You should read Snowden's statements on the official channels he attempted to use, and those he disregarded. You should also go read up on what Daniel Ellsberg thought of Snowden's chances for getting a fair trial after publicly blowing the whistle on the long-running violation of federal domestic spying law. [0]

[0] In the mid-1970's, FedGov treated whistleblowers who released classified information very, very poorly. These days (and back in the mid 2000's), FedGov fucking crucifies such people behind closed doors.

He never attempted to use official channels.

> “As a legal matter, during his time with NSA, Edward Snowden did not use whistleblower procedures under either law or regulation to raise his objections to U.S. intelligence activities, and thus, is not considered a whistleblower under current law.” (p. 18)

https://intelligence.house.gov/news/documentsingle.aspx?Docu...

You should give these docs a skim, I'd be curious what your thoughts are. I used to sympathize with Snowden (and Assange) until I read into what actually went down.

> He never attempted to use official channels.

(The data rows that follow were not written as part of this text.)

(** X10. One submission moves the stored score of a live, active session
    with a score in [0,100] by at most 5 upwards and 2 downwards, and keeps
    it in [0,100], whether the submission ends in a reply or in an error. *)
Theorem submission_moves_score_by_little
        (embed_query : string -> option (list Q))
        (model : chat_messages -> option string) (prompts : TeachingPrompts)
        (w : world) (sid message : string) (s : session) :
  live w sid s -> session_status s = "active" ->
  0 <= proficiency_score s <= 100 ->
  exists s',
    live (snd (process_student_message embed_query model prompts
                 sid message w)) sid s'
    /\ -2 <= proficiency_score s' - proficiency_score s <= 5
    /\ 0 <= proficiency_score s' <= 100.
Proof.
  intros H Hs Hb.
  destruct (process_trace embed_query model prompts w sid message s H Hs)
    as (results & sch & _ & Hlive & Hrun).
  pose proof (analyze_range message s) as Hd.
  set (delta := score_change (_analyze_proficiency message s)) in *.
  set (s0 := if delta =? 0 then s else rescored delta s) in *.
  assert (Hs0 : -2 <= proficiency_score s0 - proficiency_score s <= 5
                /\ 0 <= proficiency_score s0 <= 100).
  { subst s0. destruct (delta =? 0); [lia|].
    destruct (rescored_fields delta s) as (-> & _). lia. }
  rewrite Hrun.
  destruct (_generate_adaptive_response _ _ _ _ _ _) as [[r|e] w2]; cbn [snd].
  - eexists. split; [apply live_store|]. exact Hs0.
  - exists s0. split; [exact Hlive|exact Hs0].
Qed.

Lemma submission_moves_score_by_little_witness :
  live fresh_world "s1" fresh_session
  /\ 0 <= proficiency_score fresh_session <= 100
  /\ exists s',
      live (snd (process_student_message fake_embed fake_model fake_prompts
                   "s1" "hello there" fresh_world)) "s1" s'
      /\ -2 <= proficiency_score s' - proficiency_score fresh_session <= 5
      /\ 0 <= proficiency_score s' <= 100.
Proof.
  assert (H : live fresh_world "s1" fresh_session) by (vm_compute; reflexivity).
  assert (Hb : 0 <= proficiency_score fresh_session <= 100) by (cbn; lia).
  split; [exact H|]. split; [exact Hb|].
  exact (submission_moves_score_by_little fake_embed fake_model fake_prompts
           fresh_world "s1" "hello there" fresh_session H eq_refl Hb).
Defined.
Lemma slice_nonneg {A : Type} (a : list A) (lo hi : Z) :
  (0 <= lo <= hi)%Z ->
  Energy.slice a lo hi = firstn (Z.to_nat hi - Z.to_nat lo) (skipn (Z.to_nat lo) a).
Proof.
  intros H. unfold Energy.slice, Energy.clamp.
  replace (lo <? 0)%Z with false by (symmetry; apply Z.ltb_ge; lia).
  replace (hi <? 0)%Z with false by (symmetry; apply Z.ltb_ge; lia).
  set (len := Z.of_nat (length a)).
  assert (Hlen : Z.to_nat len = length a) by (unfold len; lia).
  destruct (Z.le_gt_cases len lo) as [Hge|Hlt].
  - rewrite !skipn_all2 by lia. rewrite !firstn_nil. reflexivity.
  - replace (Z.min lo len) with lo by lia.
    destruct (Z.le_gt_cases hi len) as [Hh|Hh].
    + replace (Z.min hi len) with hi by lia. f_equal. lia.
    + replace (Z.min hi len) with len by lia.
      rewrite !firstn_all2 by (rewrite length_skipn; lia). reflexivity.
Qed.

(** X14.  The split of the kernel-ridge-regression notebook asks for
    2000 training and 1000 test molecules without looking at the size of
    the dataset; slicing never raises, so a smaller dataset silently
    gives smaller sets: the training set holds the first
    [min(n, 2000)] molecules, the test set the next
    [min(n, 3000) - min(n, 2000)], none in common, and the test set is
    empty when there are at most 2000 molecules. *)
Theorem X14_krr_split {A : Type} (x : list A) :
  let n := Z.of_nat (length x) in
  let x_train := fst (KRR.split x) in
  let x_test := snd (KRR.split x) in
  x = x_train ++ x_test ++ skipn (Z.to_nat 3000) x /\
  Z.of_nat (length x_train) = Z.min n 2000 /\
  Z.of_nat (length x_test) = (Z.min n 3000 - Z.min n 2000)%Z /\
  ((n <= 2000)%Z -> x_train = x /\ x_test = []).
Proof.
  intros n x_train x_test.
  assert (Et : x_train = firstn (Z.to_nat 2000) x).
  { unfold x_train, KRR.split, KRR.n_train. simpl fst.
    rewrite slice_nonneg by lia. reflexivity. }
  assert (Ee : x_test = firstn (Z.to_nat 1000) (skipn (Z.to_nat 2000) x)).
  { unfold x_test, KRR.split, KRR.n_train, KRR.n_test. simpl snd.
    rewrite slice_nonneg by lia. reflexivity. }
  split; [|split; [|split]].
  - rewrite Et, Ee.
    replace (skipn (Z.to_nat 3000) x)
      with (skipn (Z.to_nat 1000) (skipn (Z.to_nat 2000) x))
      by (rewrite skipn_skipn; f_equal; lia).
    rewrite !firstn_skipn. reflexivity.
  - rewrite Et, length_firstn. unfold n. lia.
  - rewrite Ee, length_firstn, length_skipn. unfold n. lia.
  - intros Hn. rewrite Et, Ee. split.
    + apply firstn_all2. unfold n in Hn. lia.
    + rewrite skipn_all2 by (unfold n in Hn; lia). apply firstn_nil.
Qed.

(** ** The model function of the neural-network notebook *)

Module NN.

(** [random.random()] returns some float [u] with [0 <= u < 1]. *)
Definition random (u : R) : Prop := 0 <= u < 1.

(** [Model(p)], for the draw [u] of [random.random()]. *)
Definition Model (p : list R) (u : R) : result R :=
  x0 <- getitem p 0 ;;
  y0 <- getitem p 1 ;;
  x1 <- getitem p 0 ;;
  y1 <- getitem p 1 ;;
  let result := sin (0.4 * x0 - 0.3 * y0 + 0.2 * x1 * y1) in
  let result := result + (2 * u - 1) * 0.1 in
  ret result.

End NN.

Lemma sin_between (t : R) : 0 <= t -> - t <= sin t <= t.
Proof.
  intros [Hpos|Hz].
  - split; [|left; apply sin_lt_x; exact Hpos].
    destruct (Rle_lt_dec t PI) as [Hpi|Hpi].
    + assert (0 <= sin t) by (apply sin_ge_0; lra). lra.
    + pose proof (SIN_bound t) as [Hb _]. pose proof PI2_1. lra.
  - subst t. rewrite sin_0. lra.
Qed.

Lemma sin_abs_le (t : R) : Rabs (sin t) <= Rabs t.
Proof.
  destruct (Rle_lt_dec 0 t) as [Hpos|Hneg].
  - rewrite (Rabs_pos_eq t) by exact Hpos.
    apply Rabs_le. apply sin_between. exact Hpos.
  - rewrite (Rabs_left t) by exact Hneg.
    assert (H0 : 0 <= - t) by lra.
    pose proof (sin_between (- t) H0) as Hb. rewrite sin_neg in Hb.
    apply Rabs_le. lra.
Qed.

From [0], which links to a now-paywalled Vanity Fair article:

> The N.S.A. at this point not only knows I raised complaints, but that there is evidence that I made my concerns known to the N.S.A.’s lawyers, because I did some of it through e-mail. I directly challenge the N.S.A. to deny that I contacted N.S.A. oversight and compliance bodies directly via e-mail and that I specifically expressed concerns about their suspect interpretation of the law, and I welcome members of Congress to request a written answer to this question [from the N.S.A.].

IIRC, Federal government contractors received approximately zero real protections under whistleblower law back in 2014.

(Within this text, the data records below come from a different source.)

(** * Garbage-truck route planner: a shallow embedding of the optimisation core

    The development follows the Python sources module by module
    ([graph.py], [astar.py], [greedy_init.py], [two_opt.py],
    [sa_optimizer.py], [vrp_solver.py]).

    Modelling conventions.
    - Python [float] values are idealised in the main development: finite
      values are rationals [Q] (exact arithmetic, compared with
      [Qeq]/[Qlt]), and [float('inf')] is the extra constructor [Inf] of
      [fnum].  [math.sqrt] is a parameter [fsqrt] of the model; nothing is
      assumed about it except where a statement says so.  What is stated
      there about the code is what does not depend on rounding: the shape of
      routes and paths, what is raised, which loops end, which of two
      computed values the code found smaller.  Module [F64] embeds the
      numerical kernels a second time on IEEE binary64 numbers; the
      statements that depend on rounded sums and differences are made
      there.
    - Python [dict]s keyed by strings are [gmap string _]; the one dict whose
      iteration order is observable ([Node.neighbors], iterated by A-star and
      deciding the heap tie-break counter) is an insertion-ordered
      association list.
    - Python [set]s are [gset]; iterating a set uses an enumeration function
      [set_iter] that is a parameter of the model.
    - The global [random] module is an explicit generator state threaded
      through the simulated-annealing code. *)

From Stdlib Require Import QArith Qround Lqa Lia String.
From Stdlib Require OrderedTypeEx.
From Stdlib Require Floats.
From stdpp Require Import base gmap sets list strings sorting pretty.

(** ** Numbers *)

(** A Python float that is either finite or [+inf]. *)
Inductive fnum : Type :=
  | Fin (q : Q)
  | Inf.

Definition Qlt_bool (a b : Q) : bool := negb (Qle_bool b a).

#[global] Instance Q_inhabited : Inhabited Q := populate 0%Q.

(** [a + b] on floats. *)
Definition fadd (a b : fnum) : fnum :=
  match a, b with
  | Fin p, Fin q => Fin (p + q)%Q
  | _, _ => Inf
  end.

(** [a < b] on floats. *)
Definition flt (a b : fnum) : bool :=
  match a, b with
  | Fin p, Fin q => Qlt_bool p q
  | Fin _, Inf => true
  | Inf, _ => false
  end.

(** [a == b] on floats. *)
Definition feq (a b : fnum) : bool :=
  match a, b with
  | Fin p, Fin q => Qeq_bool p q
  | Inf, Inf => true
  | _, _ => false
  end.

(** [a <= b] as a proposition. *)
Definition fle (a b : fnum) : Prop :=
  match a, b with
  | Fin p, Fin q => (p <= q)%Q
  | _, Inf => True
  | Inf, Fin _ => False
  end.

(** ** Python exceptions and results *)

Inductive exn : Type :=
  | ValueError (msg : string)
  | ZeroDivisionError
  | OverflowError.

Inductive result (A : Type) : Type :=
  | Ok (a : A)
  | Raise (e : exn).
Arguments Ok {A} a.
Arguments Raise {A} e.

(** ** graph.py *)

Record Node : Type := mkNode {
  node_id : string;
  node_x : Q;
  node_y : Q;
  neighbors : list (string * Q)   (* {neighbor_id: distance}, insertion order *)
}.

Record Graph : Type := mkGraph {
  nodes : gmap string Node;
  edges : gset (string * string)
}.

(** [Graph()] *)
Definition empty_graph : Graph := mkGraph ∅ ∅.

(** [d[k] = v] on an insertion-ordered dict: an existing key keeps its
    position, a new key goes last. *)
Fixpoint dict_set (k : string) (v : Q) (d : list (string * Q)) : list (string * Q) :=
  match d with
  | [] => [(k, v)]
  | (k', v') :: d' =>
      if decide (k = k') then (k, v) :: d' else (k', v') :: dict_set k v d'
  end.

(** [d.get(k)] on an insertion-ordered dict. *)
Fixpoint dict_get (k : string) (d : list (string * Q)) : option Q :=
  match d with
  | [] => None
  | (k', v') :: d' => if decide (k = k') then Some v' else dict_get k d'
  end.

Definition set_neighbor (k : string) (v : Q) (n : Node) : Node :=
  mkNode (node_id n) (node_x n) (node_y n) (dict_set k v (neighbors n)).

(** [Graph.add_node]: builds a fresh node (empty neighbour dict) and stores it
    under [node_id]; there is no test on [node_id]. *)
Definition add_node (g : Graph) (nid : string) (x y : Q) : result Graph :=
  Ok (mkGraph (<[nid := mkNode nid x y []]> (nodes g)) (edges g)).

(** [tuple(sorted([node_id1, node_id2]))] *)
Definition sorted_pair (a b : string) : string * string :=
  if String.leb a b then (a, b) else (b, a).

(** [Graph.add_edge] *)
Definition add_edge (g : Graph) (id1 id2 : string) (distance : Q) : result Graph :=
  match nodes g !! id1, nodes g !! id2 with
  | Some _, Some _ =>
      let ns1 := alter (set_neighbor id2 distance) id1 (nodes g) in
      let ns2 := alter (set_neighbor id1 distance) id2 ns1 in
      Ok (mkGraph ns2 ({[ sorted_pair id1 id2 ]} ∪ edges g))
  | _, _ => Raise (ValueError "Node tidak ditemukan")
  end.

(** [Graph.get_neighbors] *)
Definition get_neighbors (g : Graph) (nid : string) : list (string * Q) :=
  match nodes g !! nid with
  | None => []
  | Some n => neighbors n
  end.

Section Model.

(** [math.sqrt] *)
Variable fsqrt : Q -> Q.

(** [Graph.euclidean] *)
Definition euclidean (g : Graph) (id1 id2 : string) : fnum :=
  match nodes g !! id1, nodes g !! id2 with
  | Some node1, Some node2 =>
      let dx := (node_x node1 - node_x node2)%Q in
      let dy := (node_y node1 - node_y node2)%Q in
      Fin (fsqrt (dx * dx + dy * dy)%Q)
  | _, _ => Inf
  end.

(** ** astar.py *)

(** A heap entry [(f_score, counter, node_id)]. *)
Definition entry : Type := fnum * nat * string.

(** Python's tuple comparison [e1 < e2]. *)
Definition entry_lt (e1 e2 : entry) : bool :=
  let '(f1, c1, n1) := e1 in
  let '(f2, c2, n2) := e2 in
  flt f1 f2 ||
  (feq f1 f2 && ((c1 <? c2) || ((c1 =? c2) && String.ltb n1 n2))).

(** The least entry of [e :: t] and the remaining entries. *)
Fixpoint extract_min (e : entry) (t : list entry) : entry * list entry :=
  match t with
  | [] => (e, [])
  | c :: t' =>
      let '(m, r) := extract_min c t' in
      if entry_lt m e then (m, e :: r) else (e, c :: t')
  end.

(** [heapq.heappop]: the heap is kept as a bag of entries; popping removes the
    least one.  The counters of the entries are pairwise distinct, so the
    least entry is unique and the order inside the bag is immaterial. *)
Definition heappop (h : list entry) : option (entry * list entry) :=
  match h with
  | [] => None
  | e :: t => Some (extract_min e t)
  end.

(** [heapq.heappush] *)
Definition heappush (h : list entry) (e : entry) : list entry := e :: h.

Record astar_state : Type := mkAstar {
  open_set : list entry;
  counter : nat;
  g_score : gmap string Q;
  f_score : gmap string fnum;
  came_from : gmap string string;
  closed_set : gset string
}.

(** The [while current_id in came_from] loop of [reconstruct_path].  A chain
    without a cycle visits every key of [came_from] at most once, so
    [size came_from] rounds are enough; [None] stands for a walk that never
    leaves the dict. *)
Fixpoint reconstruct_loop (fuel : nat) (cf : gmap string string)
    (current_id : string) (path : list string) : option (list string) :=
  match cf !! current_id with
  | None => Some path
  | Some prev =>
      match fuel with
      | O => None
      | S fuel' => reconstruct_loop fuel' cf prev (path ++ [prev])
      end
  end.

(** [reconstruct_path] *)
Definition reconstruct_path (cf : gmap string string) (current_id : string)
    : option (list string) :=
  reverse <$> reconstruct_loop (size cf) cf current_id [current_id].

(** One round of [for neighbor_id, distance in neighbors.items()].
    [g_score[current_id]] is always present when the loop runs (the node was
    pushed with its score), so the read uses the total lookup. *)
Definition relax (g : Graph) (goal_id current_id : string)
    (st : astar_state) (nb : string * Q) : astar_state :=
  let '(neighbor_id, distance) := nb in
  if decide (neighbor_id ∈ closed_set st) then st
  else
    let tentative_g := ((g_score st !!! current_id) + distance)%Q in
    let better :=
      match g_score st !! neighbor_id with
      | None => true
      | Some old => Qlt_bool tentative_g old
      end in
    if better then
      let f := fadd (Fin tentative_g) (euclidean g neighbor_id goal_id) in
      mkAstar (heappush (open_set st) (f, counter st, neighbor_id))
              (S (counter st))
              (<[neighbor_id := tentative_g]> (g_score st))
              (<[neighbor_id := f]> (f_score st))
              (<[neighbor_id := current_id]> (came_from st))
              (closed_set st)
    else st.
(** X7. What [removePeer] leaves of the best peer it removes, in every
    run of the pool.  Both of its channels are closed and it is the
    best peer no more.  Removed without deletion (the removal that a
    non-fatal error launches) it stays registered with td 0 and the zero
    hash as head; deleted, it leaves the map and its record keeps td and
    head. *)
Theorem removePeer_demotion (E : Env)
    (range : gmap string ptr → list (string * ptr)) (id : string) (del : bool)
    (p : ptr) (w : world.t) :
  (∀ m, range m ≡ₚ map_to_list m) → reachable w →
  world.peers w !! id = Some p → world.best w = Some p →
  ∃ w', removePeer E range id del w = Ok w' ∧
    world.peers w' !! id = (if del then None else Some p) ∧
    world.best w' ≠ Some p ∧
    peer.td (deref w' p) = (if del then peer.td (deref w p) else 0) ∧
    peer.currentBlockHash (deref w' p)
      = (if del then peer.currentBlockHash (deref w p) else zeroHash) ∧
    cancelled w' p ∧
    ∃ c, peer.idleC (deref w' p) = Some c ∧ c ∈ world.closed w'.
Proof.
  intros Hrange Hr Hp Hb. destruct (inv_reachable w Hr) as [I R].
  destruct (removePeer_inv E range id del w Hrange I R) as (w' & Hrem & _).
  destruct (removePeer_best_cases E range id del p w w' Hrange I Hp Hb Hrem)
    as (Hpe & Hnb & Hd & Hsc & (c & Hc & Hcc) & _).
  exists w'. split; [done|]. unfold cancelled. rewrite Hd, Hpe.
  destruct del; simpl.
  - rewrite lookup_delete_eq. repeat split; try done. by exists c.
  - repeat split; try done. by exists c.
Qed.

(** B, the best peer of the pool of A and B, is removed without being
    deleted, as after a non-fatal error: it stays registered with td 0
    and the zero hash as head, and is the best peer no more. *)
Lemma removePeer_demotion_witness :
  ∃ w', removePeer (exampleEnv 5 1) map_to_list "B" false poolAB = Ok w' ∧
    world.peers w' !! "B" = Some 1%nat ∧
    world.best w' ≠ Some 1%nat ∧
    peer.td (deref w' 1%nat) = 0 ∧
    peer.currentBlockHash (deref w' 1%nat) = zeroHash ∧
    cancelled w' 1%nat ∧
    ∃ c, peer.idleC (deref w' 1%nat) = Some c ∧ c ∈ world.closed w'.
Proof.
  apply (removePeer_demotion (exampleEnv 5 1) map_to_list "B" false 1%nat poolAB).
  - reflexivity.
  - apply reachable_poolAB.
  - reflexivity.
  - reflexivity.
Defined.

When Daniel Ellsberg is publicly saying that Snowden did things the right way, and that had Ellsberg leaked the Pentagon Papers in 2014, he would have done it in much the same way Snowden did, you should strongly consider the possibility that the official channels that went disused were ignored for very good reasons.

> I used to sympathize with ...Assange...

If you're talking about Wikileaks, then the objective of Wikileaks was to spread secrets that were verified to be reasonably genuine (and generally harmless to human life if revealed) as far and wide as possible. Wikileaks' mission meant that it just wouldn't be using Federal whistleblower channels for its reporting.

[0] <https://www.techdirt.com/2014/04/08/snowden-says-nsa-is-lyin...>

Why do you take Snowden at his word yet ignore a bipartisan intel committee investigation? Have you even skimmed the docs? I'm disappointed in myself for engaging in these fruitless discussions time and again.
Somewhere our beloved leaders can't arrest him and send him to a CIA black site for the rest of his life.